(** At most one block is certified per round. *)
Lemma certified_unique vd1 vd2 : certified vd1 -> certified vd2 ->
  bi_round (vd_proposed vd1) = bi_round (vd_proposed vd2) -> vd1 = vd2.
Proof.
  intros C1 C2 Hr. destruct (common_vote vd1 vd2 C1 C2) as (a & v1 & v2 & Ha & V1 & V2 & <- & <-).
  destruct (proj2 (honest_votes a e Ha) v1 v2 V1 V2) as [Heq _]. by rewrite (Heq Hr).
Qed.

(** A quorum certificate a correct validator accepted, of a round above 0. *)
Lemma qc_certified qc : observed_signatures (qc_signed_ledger_info qc) -> quorum_cert_verify qc (committee e) = Ok tt ->
  bi_round (certified_block qc) <> 0 -> bi_epoch (certified_block qc) = e ->
  certified (qc_vote_data qc) /\ vote_data_verify (qc_vote_data qc) = Ok tt.
Proof.
  unfold quorum_cert_verify. intros Ho Hv Hr He. apply bind_Ok in Hv as ([] & Hh & Hv). apply ensure_Ok in Hh.
  apply bool_decide_eq_true in Hh. destruct (Z.eqb_spec (bi_round (certified_block qc)) 0); [done|].
  apply bind_Ok in Hv as ([] & Hs & Hv). apply map_err_Ok in Hs. split; [|done].
  exists (qc_ledger_info qc). split_and!; [|done|done]. by exists (qc_signed_ledger_info qc).
Qed.

(** The parent of a block voted for by a correct validator is certified, unless it is
    the genesis block of the epoch. *)
Lemma vote_parent v : good_vote e (committee e) v -> parent_round v <> 0 ->
  exists vd, certified vd /\ vote_data_verify vd = Ok tt /\ vd_proposed vd = vd_parent (vote_data v).
Proof.
  intros [vp [[Hwf Ho] He Hqc Hd _ _]] Hr. apply extension_check_Ok in Hd as (_ & _ & _ & Hp).
  unfold parent_round in Hr. rewrite Hp in Hr |- *. unfold verify_well_formed in Hwf.
  assert (Hep : bi_epoch (certified_block (block_quorum_cert (vp_block vp))) = e) by (res_inv; lia).
  destruct (qc_certified _ Ho Hqc Hr Hep). by exists (qc_vote_data (block_quorum_cert (vp_block vp))).
Qed.

Lemma certified_vote vd : certified vd -> exists a v, honest a /\ v ∈ votes_of a e /\ vote_data v = vd.
Proof. intros C. destruct (common_vote vd vd C C) as (a & v & _ & Ha & Hv & _ & Hd & _). eauto. Qed.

#### Exercise description
Precisely the lines between those holding "certified (qc_vote_data qc)" and "unfold parent_round in", inclusive, are to be reproduced from the listing above, with nothing added.

#### Solution for this exercise
  certified (qc_vote_data qc) /\ vote_data_verify (qc_vote_data qc) = Ok tt.
Proof.
  unfold quorum_cert_verify. intros Ho Hv Hr He. apply bind_Ok in Hv as ([] & Hh & Hv). apply ensure_Ok in Hh.
  apply bool_decide_eq_true in Hh. destruct (Z.eqb_spec (bi_round (certified_block qc)) 0); [done|].
  apply bind_Ok in Hv as ([] & Hs & Hv). apply map_err_Ok in Hs. split; [|done].
  exists (qc_ledger_info qc). split_and!; [|done|done]. by exists (qc_signed_ledger_info qc).
Qed.

(** The parent of a block voted for by a correct validator is certified, unless it is
    the genesis block of the epoch. *)
Lemma vote_parent v : good_vote e (committee e) v -> parent_round v <> 0 ->
  exists vd, certified vd /\ vote_data_verify vd = Ok tt /\ vd_proposed vd = vd_parent (vote_data v).
Proof.
  intros [vp [[Hwf Ho] He Hqc Hd _ _]] Hr. apply extension_check_Ok in Hd as (_ & _ & _ & Hp).
  unfold parent_round in Hr. rewrite Hp in Hr |- *. unfold verify_well_formed in Hwf.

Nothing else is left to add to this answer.